▶ _Required work_
Copy, from the data below, every line that has "mkResult" in it.

Records contained in a dataset
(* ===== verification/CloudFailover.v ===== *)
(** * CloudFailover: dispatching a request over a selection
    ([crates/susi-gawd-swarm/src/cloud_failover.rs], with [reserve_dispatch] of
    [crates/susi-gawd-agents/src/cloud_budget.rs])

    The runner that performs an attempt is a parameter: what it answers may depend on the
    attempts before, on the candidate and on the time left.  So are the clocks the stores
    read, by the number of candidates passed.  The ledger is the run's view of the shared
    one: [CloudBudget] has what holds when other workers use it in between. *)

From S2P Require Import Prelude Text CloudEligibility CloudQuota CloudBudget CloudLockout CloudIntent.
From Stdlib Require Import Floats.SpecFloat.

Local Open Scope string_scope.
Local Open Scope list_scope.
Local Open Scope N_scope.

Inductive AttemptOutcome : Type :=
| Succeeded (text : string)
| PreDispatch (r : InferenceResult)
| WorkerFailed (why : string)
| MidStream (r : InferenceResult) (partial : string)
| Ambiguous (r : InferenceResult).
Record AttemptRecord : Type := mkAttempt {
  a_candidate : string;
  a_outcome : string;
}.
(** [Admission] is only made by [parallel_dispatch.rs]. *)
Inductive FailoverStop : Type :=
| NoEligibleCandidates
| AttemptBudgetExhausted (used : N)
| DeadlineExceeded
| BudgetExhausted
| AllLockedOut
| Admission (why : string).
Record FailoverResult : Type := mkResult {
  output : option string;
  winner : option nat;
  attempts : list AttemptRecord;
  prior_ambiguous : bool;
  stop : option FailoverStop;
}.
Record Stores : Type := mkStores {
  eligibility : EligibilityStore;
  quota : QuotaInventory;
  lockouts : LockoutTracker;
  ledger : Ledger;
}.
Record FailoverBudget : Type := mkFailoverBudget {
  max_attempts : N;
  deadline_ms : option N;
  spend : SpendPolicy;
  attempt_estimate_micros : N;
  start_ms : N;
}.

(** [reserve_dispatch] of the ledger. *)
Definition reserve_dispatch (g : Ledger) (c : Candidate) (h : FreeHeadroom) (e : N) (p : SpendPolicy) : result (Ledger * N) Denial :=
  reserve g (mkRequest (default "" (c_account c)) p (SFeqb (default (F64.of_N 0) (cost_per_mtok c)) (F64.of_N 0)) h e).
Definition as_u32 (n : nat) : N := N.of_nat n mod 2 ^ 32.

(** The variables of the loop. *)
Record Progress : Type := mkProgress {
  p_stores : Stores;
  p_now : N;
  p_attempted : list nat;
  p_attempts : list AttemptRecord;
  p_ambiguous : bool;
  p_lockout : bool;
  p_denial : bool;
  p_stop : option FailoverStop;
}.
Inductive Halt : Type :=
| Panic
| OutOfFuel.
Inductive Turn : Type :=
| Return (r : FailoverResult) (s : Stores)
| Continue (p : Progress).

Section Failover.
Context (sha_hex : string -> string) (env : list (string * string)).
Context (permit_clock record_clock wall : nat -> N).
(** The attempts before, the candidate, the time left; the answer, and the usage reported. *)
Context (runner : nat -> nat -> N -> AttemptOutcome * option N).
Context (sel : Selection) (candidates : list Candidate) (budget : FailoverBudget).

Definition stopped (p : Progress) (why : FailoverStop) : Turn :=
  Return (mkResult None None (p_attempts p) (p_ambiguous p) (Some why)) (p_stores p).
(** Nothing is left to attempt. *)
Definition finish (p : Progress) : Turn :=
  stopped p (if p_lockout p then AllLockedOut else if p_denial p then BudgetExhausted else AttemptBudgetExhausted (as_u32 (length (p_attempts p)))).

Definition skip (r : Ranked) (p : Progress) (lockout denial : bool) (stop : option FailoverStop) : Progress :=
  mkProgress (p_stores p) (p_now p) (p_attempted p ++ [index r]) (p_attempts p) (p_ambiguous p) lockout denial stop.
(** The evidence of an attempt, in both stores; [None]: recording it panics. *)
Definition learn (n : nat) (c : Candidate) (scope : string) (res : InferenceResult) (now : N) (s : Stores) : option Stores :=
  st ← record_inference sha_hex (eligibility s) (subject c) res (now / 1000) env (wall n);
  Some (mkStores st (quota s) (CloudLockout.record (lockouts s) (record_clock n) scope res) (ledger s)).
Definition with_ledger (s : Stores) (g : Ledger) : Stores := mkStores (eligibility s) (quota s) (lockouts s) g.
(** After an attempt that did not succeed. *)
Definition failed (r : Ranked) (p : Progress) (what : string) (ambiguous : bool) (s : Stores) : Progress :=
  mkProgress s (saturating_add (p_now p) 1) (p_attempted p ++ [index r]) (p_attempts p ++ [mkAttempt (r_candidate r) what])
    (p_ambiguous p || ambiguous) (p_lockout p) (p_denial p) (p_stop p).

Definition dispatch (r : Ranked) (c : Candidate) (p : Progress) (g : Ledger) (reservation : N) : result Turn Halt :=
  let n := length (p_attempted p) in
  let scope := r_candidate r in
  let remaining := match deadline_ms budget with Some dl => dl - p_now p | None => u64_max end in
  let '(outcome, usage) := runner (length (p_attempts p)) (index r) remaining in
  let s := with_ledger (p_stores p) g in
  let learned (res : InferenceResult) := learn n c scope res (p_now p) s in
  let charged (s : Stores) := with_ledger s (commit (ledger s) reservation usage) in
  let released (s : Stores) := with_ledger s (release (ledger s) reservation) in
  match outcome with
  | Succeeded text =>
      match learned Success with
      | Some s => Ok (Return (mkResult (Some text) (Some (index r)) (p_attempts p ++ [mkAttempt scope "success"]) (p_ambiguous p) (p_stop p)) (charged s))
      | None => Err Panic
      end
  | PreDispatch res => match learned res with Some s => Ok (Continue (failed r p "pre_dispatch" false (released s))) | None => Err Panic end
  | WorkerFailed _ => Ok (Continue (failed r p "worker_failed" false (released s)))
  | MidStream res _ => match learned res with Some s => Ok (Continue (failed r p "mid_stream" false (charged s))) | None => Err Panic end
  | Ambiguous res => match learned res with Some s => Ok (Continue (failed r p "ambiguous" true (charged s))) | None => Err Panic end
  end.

--

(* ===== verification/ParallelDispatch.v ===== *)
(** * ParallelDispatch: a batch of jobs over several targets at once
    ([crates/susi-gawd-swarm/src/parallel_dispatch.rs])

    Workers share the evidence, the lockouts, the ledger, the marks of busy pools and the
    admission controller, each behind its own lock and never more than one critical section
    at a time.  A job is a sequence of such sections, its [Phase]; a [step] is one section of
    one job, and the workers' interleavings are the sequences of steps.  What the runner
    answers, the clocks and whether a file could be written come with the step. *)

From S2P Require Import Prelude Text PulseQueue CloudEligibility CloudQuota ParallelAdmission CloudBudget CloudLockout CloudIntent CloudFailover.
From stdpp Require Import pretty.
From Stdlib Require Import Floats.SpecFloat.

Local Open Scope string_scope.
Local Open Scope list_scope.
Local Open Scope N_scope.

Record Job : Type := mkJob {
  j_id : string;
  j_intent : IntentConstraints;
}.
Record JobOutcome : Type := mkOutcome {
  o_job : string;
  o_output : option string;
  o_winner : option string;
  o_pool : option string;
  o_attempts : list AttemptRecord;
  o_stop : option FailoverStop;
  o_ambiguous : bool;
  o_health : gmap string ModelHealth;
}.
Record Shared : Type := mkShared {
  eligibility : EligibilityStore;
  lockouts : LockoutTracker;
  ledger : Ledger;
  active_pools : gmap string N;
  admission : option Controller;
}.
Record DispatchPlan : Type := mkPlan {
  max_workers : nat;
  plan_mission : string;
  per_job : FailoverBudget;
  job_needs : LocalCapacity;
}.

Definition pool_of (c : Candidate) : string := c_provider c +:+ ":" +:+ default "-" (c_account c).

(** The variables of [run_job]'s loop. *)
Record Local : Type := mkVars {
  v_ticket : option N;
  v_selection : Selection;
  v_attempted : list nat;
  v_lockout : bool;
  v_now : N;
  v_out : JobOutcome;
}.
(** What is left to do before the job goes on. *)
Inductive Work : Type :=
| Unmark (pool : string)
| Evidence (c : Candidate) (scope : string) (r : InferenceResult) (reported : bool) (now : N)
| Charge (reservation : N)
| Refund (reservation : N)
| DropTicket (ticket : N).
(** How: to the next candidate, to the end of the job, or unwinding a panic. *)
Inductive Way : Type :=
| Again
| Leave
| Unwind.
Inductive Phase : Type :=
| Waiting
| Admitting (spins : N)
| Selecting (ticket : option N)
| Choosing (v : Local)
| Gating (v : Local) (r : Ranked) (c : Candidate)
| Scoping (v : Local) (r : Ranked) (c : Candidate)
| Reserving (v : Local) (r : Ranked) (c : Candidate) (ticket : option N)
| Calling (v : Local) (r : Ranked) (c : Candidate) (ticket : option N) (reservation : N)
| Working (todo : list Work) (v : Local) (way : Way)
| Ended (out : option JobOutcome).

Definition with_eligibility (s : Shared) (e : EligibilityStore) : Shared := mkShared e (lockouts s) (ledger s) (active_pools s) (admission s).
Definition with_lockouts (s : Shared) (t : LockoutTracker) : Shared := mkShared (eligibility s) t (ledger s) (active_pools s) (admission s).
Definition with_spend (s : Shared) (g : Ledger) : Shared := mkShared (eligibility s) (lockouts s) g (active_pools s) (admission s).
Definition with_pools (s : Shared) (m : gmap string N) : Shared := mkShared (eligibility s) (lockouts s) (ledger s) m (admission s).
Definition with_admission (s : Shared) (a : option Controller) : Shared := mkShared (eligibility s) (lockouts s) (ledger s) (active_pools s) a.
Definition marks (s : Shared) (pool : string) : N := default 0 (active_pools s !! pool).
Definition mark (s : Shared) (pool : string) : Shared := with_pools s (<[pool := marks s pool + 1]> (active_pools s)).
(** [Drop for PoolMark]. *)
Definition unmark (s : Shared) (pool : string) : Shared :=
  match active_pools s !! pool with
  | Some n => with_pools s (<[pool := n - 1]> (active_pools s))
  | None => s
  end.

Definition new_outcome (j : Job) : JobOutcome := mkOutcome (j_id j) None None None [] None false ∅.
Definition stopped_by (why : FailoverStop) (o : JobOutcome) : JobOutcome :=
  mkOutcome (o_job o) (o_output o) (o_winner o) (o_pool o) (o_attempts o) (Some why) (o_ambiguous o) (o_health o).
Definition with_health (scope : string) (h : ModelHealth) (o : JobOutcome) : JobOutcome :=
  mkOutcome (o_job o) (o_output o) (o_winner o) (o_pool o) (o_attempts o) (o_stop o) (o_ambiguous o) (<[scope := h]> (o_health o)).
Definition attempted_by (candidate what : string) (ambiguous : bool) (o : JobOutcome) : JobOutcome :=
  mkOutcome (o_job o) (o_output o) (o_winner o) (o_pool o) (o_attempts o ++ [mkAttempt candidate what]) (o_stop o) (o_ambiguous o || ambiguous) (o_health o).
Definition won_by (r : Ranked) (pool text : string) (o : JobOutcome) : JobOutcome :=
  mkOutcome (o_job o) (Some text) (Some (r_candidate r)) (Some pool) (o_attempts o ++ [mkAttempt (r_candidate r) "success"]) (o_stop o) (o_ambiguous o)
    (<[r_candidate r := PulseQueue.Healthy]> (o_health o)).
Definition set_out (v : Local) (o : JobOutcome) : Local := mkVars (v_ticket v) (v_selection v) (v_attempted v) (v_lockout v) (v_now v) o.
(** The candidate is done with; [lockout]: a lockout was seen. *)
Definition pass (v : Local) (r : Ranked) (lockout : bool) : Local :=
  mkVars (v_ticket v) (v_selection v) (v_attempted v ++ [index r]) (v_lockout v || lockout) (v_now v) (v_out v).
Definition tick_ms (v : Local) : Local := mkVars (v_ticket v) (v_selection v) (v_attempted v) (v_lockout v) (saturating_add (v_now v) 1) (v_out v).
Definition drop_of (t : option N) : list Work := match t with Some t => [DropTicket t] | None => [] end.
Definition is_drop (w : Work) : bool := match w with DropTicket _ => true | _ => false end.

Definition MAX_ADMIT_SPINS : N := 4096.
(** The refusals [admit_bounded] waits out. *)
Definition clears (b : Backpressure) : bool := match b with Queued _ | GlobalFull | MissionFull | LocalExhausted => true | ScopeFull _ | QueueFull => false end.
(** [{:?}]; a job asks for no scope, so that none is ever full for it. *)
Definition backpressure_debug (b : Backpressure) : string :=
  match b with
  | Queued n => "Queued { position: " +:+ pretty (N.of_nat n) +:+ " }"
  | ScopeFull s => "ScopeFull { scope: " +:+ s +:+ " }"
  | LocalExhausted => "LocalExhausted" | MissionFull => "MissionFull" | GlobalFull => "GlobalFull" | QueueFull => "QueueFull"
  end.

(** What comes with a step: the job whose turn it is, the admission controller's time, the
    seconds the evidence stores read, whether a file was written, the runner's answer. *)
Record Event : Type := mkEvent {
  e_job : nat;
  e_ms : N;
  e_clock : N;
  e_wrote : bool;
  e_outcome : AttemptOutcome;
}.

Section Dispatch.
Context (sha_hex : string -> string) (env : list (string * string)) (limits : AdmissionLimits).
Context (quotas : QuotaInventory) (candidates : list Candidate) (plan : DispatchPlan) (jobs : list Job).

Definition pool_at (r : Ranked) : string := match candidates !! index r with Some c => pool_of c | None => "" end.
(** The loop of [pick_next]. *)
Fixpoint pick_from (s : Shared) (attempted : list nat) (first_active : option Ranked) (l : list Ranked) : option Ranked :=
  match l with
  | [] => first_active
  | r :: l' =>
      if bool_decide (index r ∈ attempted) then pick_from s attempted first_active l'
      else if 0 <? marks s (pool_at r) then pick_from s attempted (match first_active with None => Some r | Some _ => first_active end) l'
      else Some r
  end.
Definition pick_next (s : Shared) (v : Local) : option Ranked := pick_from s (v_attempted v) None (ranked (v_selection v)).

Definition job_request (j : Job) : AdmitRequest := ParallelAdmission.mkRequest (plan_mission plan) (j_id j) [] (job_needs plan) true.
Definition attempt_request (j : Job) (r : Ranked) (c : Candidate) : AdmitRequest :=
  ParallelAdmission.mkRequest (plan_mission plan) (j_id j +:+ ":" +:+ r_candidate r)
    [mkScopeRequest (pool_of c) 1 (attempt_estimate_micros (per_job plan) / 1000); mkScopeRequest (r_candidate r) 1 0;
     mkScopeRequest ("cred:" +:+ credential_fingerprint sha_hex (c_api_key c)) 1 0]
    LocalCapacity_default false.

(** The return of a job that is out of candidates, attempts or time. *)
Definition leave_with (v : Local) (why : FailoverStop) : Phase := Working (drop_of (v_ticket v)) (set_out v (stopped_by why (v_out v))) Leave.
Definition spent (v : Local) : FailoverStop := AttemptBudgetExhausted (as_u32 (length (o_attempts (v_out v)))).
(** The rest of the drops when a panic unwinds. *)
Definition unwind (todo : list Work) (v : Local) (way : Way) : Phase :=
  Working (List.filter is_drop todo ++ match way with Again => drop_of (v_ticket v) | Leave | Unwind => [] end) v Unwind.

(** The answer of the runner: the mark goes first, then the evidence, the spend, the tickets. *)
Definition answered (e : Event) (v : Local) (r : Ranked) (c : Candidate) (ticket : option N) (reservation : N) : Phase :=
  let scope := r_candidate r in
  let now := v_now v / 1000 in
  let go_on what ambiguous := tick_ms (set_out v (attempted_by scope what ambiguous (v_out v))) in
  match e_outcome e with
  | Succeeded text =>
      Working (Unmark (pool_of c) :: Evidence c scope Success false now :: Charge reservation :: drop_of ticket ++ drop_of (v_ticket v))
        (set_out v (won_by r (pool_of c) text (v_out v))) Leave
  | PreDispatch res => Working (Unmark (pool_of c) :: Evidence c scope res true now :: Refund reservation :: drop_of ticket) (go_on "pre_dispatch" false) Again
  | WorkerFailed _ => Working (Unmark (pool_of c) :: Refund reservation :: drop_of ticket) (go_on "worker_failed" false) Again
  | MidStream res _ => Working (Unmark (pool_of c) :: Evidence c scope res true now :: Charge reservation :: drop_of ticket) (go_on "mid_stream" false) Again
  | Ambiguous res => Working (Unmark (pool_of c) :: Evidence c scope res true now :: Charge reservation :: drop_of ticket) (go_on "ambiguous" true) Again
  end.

▶ _Written response_
Record FailoverResult : Type := mkResult {
  Return (mkResult None None (p_attempts p) (p_ambiguous p) (Some why)) (p_stores p).
      | Some s => Ok (Return (mkResult (Some text) (Some (index r)) (p_attempts p ++ [mkAttempt scope "success"]) (p_ambiguous p) (p_stop p)) (charged s))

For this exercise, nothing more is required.